• _Instructions for the task_:
Find the lines below in which the string "apply" occurs. Copy each one.

(Data records)
*** Block opens ***

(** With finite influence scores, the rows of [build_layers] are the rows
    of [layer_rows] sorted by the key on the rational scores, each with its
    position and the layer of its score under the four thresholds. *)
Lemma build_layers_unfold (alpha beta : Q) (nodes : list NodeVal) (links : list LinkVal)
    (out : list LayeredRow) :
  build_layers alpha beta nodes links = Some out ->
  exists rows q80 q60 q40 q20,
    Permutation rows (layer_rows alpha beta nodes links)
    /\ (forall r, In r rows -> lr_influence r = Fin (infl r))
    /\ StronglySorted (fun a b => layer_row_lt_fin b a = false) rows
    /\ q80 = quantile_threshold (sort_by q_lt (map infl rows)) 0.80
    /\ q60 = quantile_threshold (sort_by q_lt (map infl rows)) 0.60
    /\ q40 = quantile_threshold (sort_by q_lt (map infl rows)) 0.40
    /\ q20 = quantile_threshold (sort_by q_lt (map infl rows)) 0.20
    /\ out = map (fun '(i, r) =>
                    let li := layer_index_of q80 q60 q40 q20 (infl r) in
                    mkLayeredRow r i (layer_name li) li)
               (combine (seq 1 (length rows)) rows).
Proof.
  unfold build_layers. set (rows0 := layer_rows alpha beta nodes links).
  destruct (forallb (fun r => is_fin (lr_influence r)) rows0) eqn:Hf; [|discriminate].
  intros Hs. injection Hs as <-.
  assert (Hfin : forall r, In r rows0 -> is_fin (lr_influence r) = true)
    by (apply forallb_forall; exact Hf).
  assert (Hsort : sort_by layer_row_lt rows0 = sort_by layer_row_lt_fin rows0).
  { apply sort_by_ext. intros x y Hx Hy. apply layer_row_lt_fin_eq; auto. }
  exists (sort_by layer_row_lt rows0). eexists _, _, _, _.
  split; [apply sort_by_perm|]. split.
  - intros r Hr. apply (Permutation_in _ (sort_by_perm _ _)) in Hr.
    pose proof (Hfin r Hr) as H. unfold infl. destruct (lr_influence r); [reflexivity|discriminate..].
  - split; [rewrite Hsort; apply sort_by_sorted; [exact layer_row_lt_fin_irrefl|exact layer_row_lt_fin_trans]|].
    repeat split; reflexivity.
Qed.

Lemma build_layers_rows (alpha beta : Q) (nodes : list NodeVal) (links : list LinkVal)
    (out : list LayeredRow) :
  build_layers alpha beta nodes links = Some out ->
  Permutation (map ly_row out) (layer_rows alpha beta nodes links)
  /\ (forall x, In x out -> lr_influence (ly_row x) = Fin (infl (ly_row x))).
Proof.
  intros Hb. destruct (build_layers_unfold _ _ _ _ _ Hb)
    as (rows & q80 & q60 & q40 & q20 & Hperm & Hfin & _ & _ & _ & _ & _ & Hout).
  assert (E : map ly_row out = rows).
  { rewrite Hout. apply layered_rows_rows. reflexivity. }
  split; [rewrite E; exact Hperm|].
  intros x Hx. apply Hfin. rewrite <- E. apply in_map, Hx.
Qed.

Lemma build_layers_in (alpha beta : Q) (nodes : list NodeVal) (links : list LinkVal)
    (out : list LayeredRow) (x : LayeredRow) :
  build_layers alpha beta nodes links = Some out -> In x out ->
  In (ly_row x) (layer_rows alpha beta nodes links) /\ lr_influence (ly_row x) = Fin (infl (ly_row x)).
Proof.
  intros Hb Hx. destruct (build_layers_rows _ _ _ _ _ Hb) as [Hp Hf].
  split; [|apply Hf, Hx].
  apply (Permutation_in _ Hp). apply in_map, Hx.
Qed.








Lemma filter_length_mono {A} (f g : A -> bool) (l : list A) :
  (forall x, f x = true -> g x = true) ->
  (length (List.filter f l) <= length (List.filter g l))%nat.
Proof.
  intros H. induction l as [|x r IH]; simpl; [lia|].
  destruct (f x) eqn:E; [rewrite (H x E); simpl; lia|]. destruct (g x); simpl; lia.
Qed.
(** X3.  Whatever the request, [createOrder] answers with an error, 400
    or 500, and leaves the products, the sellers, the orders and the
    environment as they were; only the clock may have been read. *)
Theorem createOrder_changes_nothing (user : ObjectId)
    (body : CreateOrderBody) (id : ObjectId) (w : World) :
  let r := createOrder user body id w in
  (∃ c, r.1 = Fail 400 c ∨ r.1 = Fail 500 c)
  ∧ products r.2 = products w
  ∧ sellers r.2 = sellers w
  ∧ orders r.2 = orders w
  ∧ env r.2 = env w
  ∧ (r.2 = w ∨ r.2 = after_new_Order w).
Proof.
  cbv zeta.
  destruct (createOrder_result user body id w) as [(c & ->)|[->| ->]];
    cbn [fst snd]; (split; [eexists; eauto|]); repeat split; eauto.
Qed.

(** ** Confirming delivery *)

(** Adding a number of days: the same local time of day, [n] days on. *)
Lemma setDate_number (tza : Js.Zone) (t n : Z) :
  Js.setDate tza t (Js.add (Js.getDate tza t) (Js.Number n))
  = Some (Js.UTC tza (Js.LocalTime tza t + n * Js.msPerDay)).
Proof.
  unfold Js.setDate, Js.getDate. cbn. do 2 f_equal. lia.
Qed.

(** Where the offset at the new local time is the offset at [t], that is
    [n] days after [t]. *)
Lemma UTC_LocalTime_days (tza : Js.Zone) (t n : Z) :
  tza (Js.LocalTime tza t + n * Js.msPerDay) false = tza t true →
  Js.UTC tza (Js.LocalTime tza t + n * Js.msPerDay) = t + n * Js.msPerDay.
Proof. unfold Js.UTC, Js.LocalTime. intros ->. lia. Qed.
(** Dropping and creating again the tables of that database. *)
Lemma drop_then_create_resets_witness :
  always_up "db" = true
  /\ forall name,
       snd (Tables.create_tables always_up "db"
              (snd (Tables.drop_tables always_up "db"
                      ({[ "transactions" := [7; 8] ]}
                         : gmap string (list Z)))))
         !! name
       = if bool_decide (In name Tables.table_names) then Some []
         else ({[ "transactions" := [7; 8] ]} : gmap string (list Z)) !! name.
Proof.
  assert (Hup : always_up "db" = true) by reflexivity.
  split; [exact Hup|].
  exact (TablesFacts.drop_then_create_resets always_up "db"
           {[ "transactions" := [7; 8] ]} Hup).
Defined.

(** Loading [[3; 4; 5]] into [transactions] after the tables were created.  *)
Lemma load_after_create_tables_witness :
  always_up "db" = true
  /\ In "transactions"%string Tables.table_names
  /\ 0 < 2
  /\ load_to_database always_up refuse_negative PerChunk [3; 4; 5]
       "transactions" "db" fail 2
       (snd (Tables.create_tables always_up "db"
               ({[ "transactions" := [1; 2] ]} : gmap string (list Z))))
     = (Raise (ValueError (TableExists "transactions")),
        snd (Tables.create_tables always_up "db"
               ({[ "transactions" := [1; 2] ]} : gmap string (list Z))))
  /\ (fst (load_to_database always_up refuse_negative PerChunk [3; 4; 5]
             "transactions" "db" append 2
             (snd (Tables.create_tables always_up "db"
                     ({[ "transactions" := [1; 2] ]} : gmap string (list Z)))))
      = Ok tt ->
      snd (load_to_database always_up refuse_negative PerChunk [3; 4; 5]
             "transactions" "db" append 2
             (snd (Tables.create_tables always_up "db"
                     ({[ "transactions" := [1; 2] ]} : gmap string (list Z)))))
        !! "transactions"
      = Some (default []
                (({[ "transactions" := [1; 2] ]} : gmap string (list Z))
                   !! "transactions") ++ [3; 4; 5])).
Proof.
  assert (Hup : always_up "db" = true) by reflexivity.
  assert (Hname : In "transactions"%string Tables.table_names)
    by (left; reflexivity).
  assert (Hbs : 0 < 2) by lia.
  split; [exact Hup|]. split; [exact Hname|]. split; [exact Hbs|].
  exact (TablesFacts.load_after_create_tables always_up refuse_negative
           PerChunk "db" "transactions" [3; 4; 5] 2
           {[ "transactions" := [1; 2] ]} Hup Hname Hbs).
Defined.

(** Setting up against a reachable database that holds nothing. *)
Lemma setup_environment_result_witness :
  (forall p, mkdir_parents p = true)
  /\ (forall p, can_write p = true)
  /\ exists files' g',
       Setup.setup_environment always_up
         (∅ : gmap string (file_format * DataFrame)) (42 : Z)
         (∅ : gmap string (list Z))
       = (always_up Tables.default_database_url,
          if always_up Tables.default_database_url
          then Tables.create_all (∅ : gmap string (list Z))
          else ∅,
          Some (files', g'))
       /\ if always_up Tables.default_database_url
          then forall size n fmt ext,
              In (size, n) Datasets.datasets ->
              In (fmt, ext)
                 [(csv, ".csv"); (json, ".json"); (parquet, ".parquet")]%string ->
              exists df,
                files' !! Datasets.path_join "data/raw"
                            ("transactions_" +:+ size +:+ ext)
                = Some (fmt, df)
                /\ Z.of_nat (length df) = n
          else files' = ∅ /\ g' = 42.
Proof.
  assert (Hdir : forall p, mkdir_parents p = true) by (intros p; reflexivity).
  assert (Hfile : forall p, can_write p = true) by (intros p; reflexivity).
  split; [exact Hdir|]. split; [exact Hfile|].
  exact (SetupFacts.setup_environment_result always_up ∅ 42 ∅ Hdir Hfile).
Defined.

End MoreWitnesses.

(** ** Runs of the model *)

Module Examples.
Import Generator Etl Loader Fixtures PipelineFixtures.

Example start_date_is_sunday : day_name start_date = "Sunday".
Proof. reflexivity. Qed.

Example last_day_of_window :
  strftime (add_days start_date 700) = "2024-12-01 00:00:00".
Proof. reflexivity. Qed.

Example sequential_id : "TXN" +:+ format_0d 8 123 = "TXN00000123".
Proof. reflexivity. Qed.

*** Block closes ***

• _Exercise answer_:
    by (apply forallb_forall; exact Hf).
  { apply sort_by_ext. intros x y Hx Hy. apply layer_row_lt_fin_eq; auto. }
  split; [apply sort_by_perm|]. split.
  - intros r Hr. apply (Permutation_in _ (sort_by_perm _ _)) in Hr.
  - split; [rewrite Hsort; apply sort_by_sorted; [exact layer_row_lt_fin_irrefl|exact layer_row_lt_fin_trans]|].
  { rewrite Hout. apply layered_rows_rows. reflexivity. }
  intros x Hx. apply Hfin. rewrite <- E. apply in_map, Hx.
  split; [|apply Hf, Hx].
  apply (Permutation_in _ Hp). apply in_map, Hx.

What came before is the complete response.